Source code for imagedata.transports.xnattransport

"""Read/write files in xnat database
"""

# Copyright (c) 2021 Erling Andersen, Haukeland University Hospital, Bergen, Norway

import os
import os.path
import io
import fnmatch
import logging
import shutil
import tempfile
import urllib
import xnat
from imagedata.transports.abstracttransport import AbstractTransport

logger = logging.getLogger(__name__)


[docs]class XnatTransport(AbstractTransport):
    """Read/write files in xnat database.
    """

    name = "xnat"
    description = "Read and write files in xnat database."
    authors = "Erling Andersen"
    version = "2.0.0"
    url = "www.helse-bergen.no"
    schemes = ["xnat"]

    def __init__(self, netloc=None, root=None, mode='r', read_directory_only=False, opts=None):
        super(XnatTransport, self).__init__(self.name, self.description,
                                            self.authors, self.version, self.url, self.schemes)
        if opts is None:
            opts = {}
        self.read_directory_only = read_directory_only
        self.opts = opts
        # Does netloc include username and password?
        if '@' in netloc:
            url_tuple = urllib.parse.urlsplit('xnat://'+netloc)  # Add fake scheme to satisfy urlsplit()
            self.netloc = url_tuple.hostname
            try:
                opts['username'] = url_tuple.username
            except AttributeError:
                opts['username'] = None
            try:
                opts['password'] = url_tuple.password
            except AttributeError:
                opts['password'] = None
        else:
            self.netloc = netloc
        logger.debug("XnatTransport __init__ root: {}".format(root))
        root_split = root.split('/')
        try:
            project = root_split[1]
        except IndexError:
            raise ValueError('No project given in URL {}'.format(root))
        subject = root_split[2] if len(root_split) > 2 and len(root_split[2]) else None
        experiment = root_split[3] if len(root_split) > 3 and len(root_split[3]) else None
        scan = root_split[4] if len(root_split) > 4 and len(root_split[4]) else None
        self.__mode = mode
        self.__local = False
        self.__must_upload = False
        self.__tmpdir = None

        kwargs = {'verify': False}
        if 'username' in opts:
            kwargs['user'] = opts['username']
        if 'password' in opts:
            kwargs['password'] = opts['password']
        self.__session = xnat.connect('https://'+self.netloc, **kwargs)
        logger.debug("XnatTransport __init__ session: {}".format(self.__session))
        self.__project = self.__session.projects[project] if project is not None else None
        self.root = '/' + project
        logger.debug("XnatTransport __init__ project: {}".format(self.__project))
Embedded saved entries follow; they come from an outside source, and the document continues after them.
(** A page of 30 points, and the itinerary (park, walk, cafe): three
    page breaks. *)
Lemma C8_witness :
  (forall d lines,
     (0 <= Pdf.getTextDimensions_h (Browser.pdf 30) d lines)%Q)
  /\ (Pdf.pageHeight (Browser.pdf 30) - 2 * Pdf.margin <= 0)%Q
  /\ exists blocks,
       Pdf.drawItineraryOnPdf (Browser.pdf 30) []
         [location Sample.park; transport Sample.walk; location Sample.cafe]
       = [] ++ Pdf.heading ++ List.concat blocks
       /\ Forall2 (Pdf.onNewPage (Browser.pdf 30))
            [location Sample.park; transport Sample.walk; location Sample.cafe]
            blocks.
Proof.
  assert (Pdf.pageHeight (Browser.pdf 30) - 2 * Pdf.margin <= 0)%Q as Hdeg
    by (vm_compute; discriminate).
  split; [apply Browser_pdf_height_nonneg|].
  split; [exact Hdeg|].
  apply C8_degenerate_page_breaks_before_every_entry;
    [apply Browser_pdf_height_nonneg|exact Hdeg].
Defined.

(* ================================================================= *)
(** * The order of numbers *)

Module NumberOrder.

Ltac by_cases :=
  repeat match goal with
         | H : context [Pos.compare_cont Eq ?a ?b] |- _ =>
             change (Pos.compare_cont Eq a b) with (Pos.compare a b) in H
         | |- context [Pos.compare_cont Eq ?a ?b] =>
             change (Pos.compare_cont Eq a b) with (Pos.compare a b)
         end;
  repeat match goal with
         | H : context [Z.compare ?a ?b] |- _ =>
             destruct (Z.compare_spec a b); cbn in H
         | |- context [Z.compare ?a ?b] =>
             destruct (Z.compare_spec a b); cbn
         | H : context [Pos.compare ?a ?b] |- _ =>
             destruct (Pos.compare_spec a b); cbn in H
         | |- context [Pos.compare ?a ?b] =>
             destruct (Pos.compare_spec a b); cbn
         end;
  subst; try reflexivity; try discriminate; try lia.

Lemma compare_antisym (x y : JS.number) :
  SFcompare y x = option_map CompOpp (SFcompare x y).
Proof.
  destruct x as [sx|sx| |sx mx ex], y as [sy|sy| |sy my ey];
    try reflexivity;
    try (destruct sx; reflexivity); try (destruct sy; reflexivity);
    try (destruct sx, sy; reflexivity).
  destruct sx, sy; cbn; try reflexivity; by_cases.
Qed.

Lemma compare_notNaN (x y : JS.number) :
  JS.isNaN x = false -> JS.isNaN y = false -> SFcompare x y <> None.
Proof.
  destruct x as [sx|sx| |sx mx ex], y as [sy|sy| |sy my ey];
    cbn; intros Hx Hy; try discriminate.
Qed.

Lemma leb_trans (x y z : JS.number) :
  SFleb x y = true -> SFleb y z = true -> SFleb x z = true.
Proof.
  unfold SFleb.
  destruct x as [sx|sx| |sx mx ex], y as [sy|sy| |sy my ey],
           z as [sz|sz| |sz mz ez];
    try discriminate; try reflexivity;
    repeat match goal with s : bool |- _ => destruct s end;
    cbn; intros Hxy Hyz; try reflexivity; try discriminate;
    by_cases.
Qed.

(** [SFcompare] in terms of [SFleb]. *)
Lemma compare_leb (x y : JS.number) :
  JS.isNaN x = false -> JS.isNaN y = false ->
  SFcompare x y
  = Some (if SFleb x y then if SFleb y x then Eq else Lt else Gt).
Proof.
  intros Hx Hy. unfold SFleb. rewrite (compare_antisym x y).
  pose proof (compare_notNaN x y Hx Hy).
  destruct (SFcompare x y) as [[]|]; cbn; congruence.
Qed.

End NumberOrder.

(* ================================================================= *)
(** * [Array.prototype.sort] with a comparator that orders *)

Section SortOrder.
Context {A : Type}.
Variable comparefn : A -> A -> JS.number.
Variable le : A -> A -> bool.
Variable P : A -> Prop.

Hypothesis comparefn_le :
  forall x y, P x -> P y -> JS.gt0 (comparefn x y) = negb (le x y).
Hypothesis le_total : forall x y, le x y = true \/ le y x = true.
Hypothesis le_trans :
  forall x y z, le x y = true -> le y z = true -> le x z = true.

Lemma insert_Forall (Q : A -> Prop) (x : A) (l : list A) :
  Q x -> Forall Q l -> Forall Q (insert comparefn x l).
Proof.
  intros Hx Hl. apply Forall_forall. intros y Hy.
  apply (Permutation_in _ (insert_Permutation comparefn x l)) in Hy.
  destruct Hy as [<-|Hy]; [assumption|].
  now apply (proj1 (Forall_forall Q l) Hl).
Qed.

Lemma Array_sort_Forall (Q : A -> Prop) (l : list A) :
  Forall Q l -> Forall Q (Array_sort comparefn l).
Proof.
  intros Hl. apply Forall_forall. intros y Hy.
  apply (Permutation_in _ (Array_sort_Permutation comparefn l)) in Hy.
  now apply (proj1 (Forall_forall Q l) Hl).
Qed.

Lemma insert_sorted (x : A) (l : list A) :
  P x -> Forall P l ->
  StronglySorted (fun a b => le a b = true) l ->
  StronglySorted (fun a b => le a b = true) (insert comparefn x l).
Proof.
  intros Hx Hl Hs. induction Hs as [|y l Hs IH Hy]; cbn [insert].
  - repeat constructor.
  - inversion Hl as [|? ? Py Pl]; subst.
    rewrite comparefn_le by assumption.
    destruct (le x y) eqn:Hxy; cbn [negb].
    + constructor; [now constructor|].
      constructor; [assumption|].
      eapply Forall_impl; [|exact Hy]. intros z Hz. eauto.
    + constructor; [now apply IH|].
      apply insert_Forall; [|assumption].
      destruct (le_total x y); congruence.
Qed.

Lemma Array_sort_sorted (l : list A) :
  Forall P l ->
  StronglySorted (fun a b => le a b = true) (Array_sort comparefn l).
Proof.
  induction l as [|x l IH]; intros Hl; cbn [Array_sort fold_right].
  - constructor.
  - inversion Hl; subst. fold (Array_sort comparefn l).
    apply insert_sorted; auto. now apply Array_sort_Forall.
Qed.

(** Stability: among the elements of one key, the order of arrival
    is kept. *)
Lemma insert_stable (z x : A) (l : list A) :
  P x -> Forall P l ->
  filter (fun y => le z y && le y z) (insert comparefn x l)
  = filter (fun y => le z y && le y z) (x :: l).
Proof.
  intros Hx Hl. induction l as [|y l IH]; [reflexivity|].
  inversion Hl as [|? ? Py Pl]; subst.
  cbn [insert]. rewrite comparefn_le by assumption.
  destruct (le x y) eqn:Hxy; cbn [negb]; [reflexivity|].
  cbn [filter] in *. rewrite (IH Pl).
  destruct (le z y && le y z) eqn:Hzy; [|reflexivity].
  destruct (le z x && le x z) eqn:Hzx; [|reflexivity].
  apply andb_true_iff in Hzy as [Hzy _], Hzx as [_ Hxz].
  rewrite (le_trans x z y Hxz Hzy) in Hxy. discriminate.
Qed.

Lemma Array_sort_stable (z : A) (l : list A) :
  Forall P l ->
  filter (fun y => le z y && le y z) (Array_sort comparefn l)
  = filter (fun y => le z y && le y z) l.
Proof.
  induction l as [|x l IH]; intros Hl; [reflexivity|].
  inversion Hl; subst. cbn [Array_sort fold_right].
  fold (Array_sort comparefn l).
  rewrite insert_stable by (auto using Array_sort_Forall).
  cbn [filter]. now rewrite IH.
Qed.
        self.__subject = self.__project.subjects[subject] if subject is not None else None
        if subject is not None:
            self.root += '/' + subject
            logger.debug("Subject: {}".format(self.__subject.label))
        self.__experiment = self.__subject.experiments[experiment] if experiment is not None else None
        if experiment is not None:
            self.root += '/' + experiment
            logger.debug("Experiment: {}".format(experiment))
        if mode == 'r':
            self.__scan = None
            if scan is not None:
                scans, labels = self._get_scans(self.__experiment, scan)
                if len(scans) == len(labels) == 1:
                    self.__scan = self.__experiment.scans[labels[0]] if labels[0] is not None else None
        else:
            self.__scan = None
        if scan is not None:
            self.root += '/' + scan
            logger.debug("Scan: {}".format(scan))

[docs]    def close(self):
        """Close the transport
        """
        if self.__must_upload:
            # Upload zip file to xnat
            logger.debug("Upload to {}".format(self.__subject.label))
            self.__session.services.import_(self.__zipfile,
                                            project=self.__project.id,
                                            subject=self.__subject.id,
                                            experiment=self.__experiment.label,
                                            trigger_pipelines=False,
                                            overwrite='delete')
        if self.__tmpdir is not None:
            shutil.rmtree(self.__tmpdir)

[docs]    def walk(self, top):
        """Generate the file names in a directory tree by walking the tree.
        Input:
        - top: starting point for walk (str)
        Return:
        - tuples of (root, dirs, files) 
        """
        if len(top) < 1 or top[0] != '/':
            # Add self.root to relative tree top
            top = self.root + '/' + top
        url_tuple = urllib.parse.urlsplit(top)
        url = url_tuple.path.split('/')
        subject_search = url[2] if len(url) >= 3 else None
        experiment_search = url[3] if len(url) >= 4 else None
        scan_search = url[4] if len(url) >= 5 else None
        instance_search = url[5] if len(url) >= 6 else None

        # Walk the patient list
        subjects, labels = self._get_subjects(subject_search)
        yield '/{}'.format(self.__project.id), labels, []
        for subject in subjects:
            # Walk the experiment list
            experiments, labels = self._get_experiments(subject, experiment_search)
            yield '/{}/{}'.format(self.__project.id, subject.label), labels, []
            for experiment in experiments:
                # Walk the scan list
                scans, labels = self._get_scans(experiment, scan_search)
                yield '/{}/{}/{}'.format(self.__project.id, subject.label, experiment.id), labels, []
                for scan in scans:
                    # Walk the file list
                    files = self._get_files(scan, instance_search)
                    yield '/{}/{}/{}/{}'.format(self.__project.id, subject.label, experiment.id, scan.id), [], files

    def _get_subjects(self, search):
        if len(search) < 1:
            search = '*'
        subjects = []
        labels = []
        for id in self.__project.subjects:
            subject = self.__project.subjects[id]
            if fnmatch.fnmatch(subject.label, search) or fnmatch.fnmatch(subject.id, search):
                subjects.append(subject)
                labels.append(subject.label)
        return subjects, sorted(labels)

    def _get_experiments(self, subject, search):
        if search is None or len(search) < 1:
            search = '*'
        experiments = []
        labels = []
        for id in subject.experiments:
            experiment = subject.experiments[id]
            if fnmatch.fnmatch(experiment.id, search) or fnmatch.fnmatch(experiment.label, search):
                experiments.append(experiment)
                labels.append(experiment.id)
        return experiments, sorted(labels)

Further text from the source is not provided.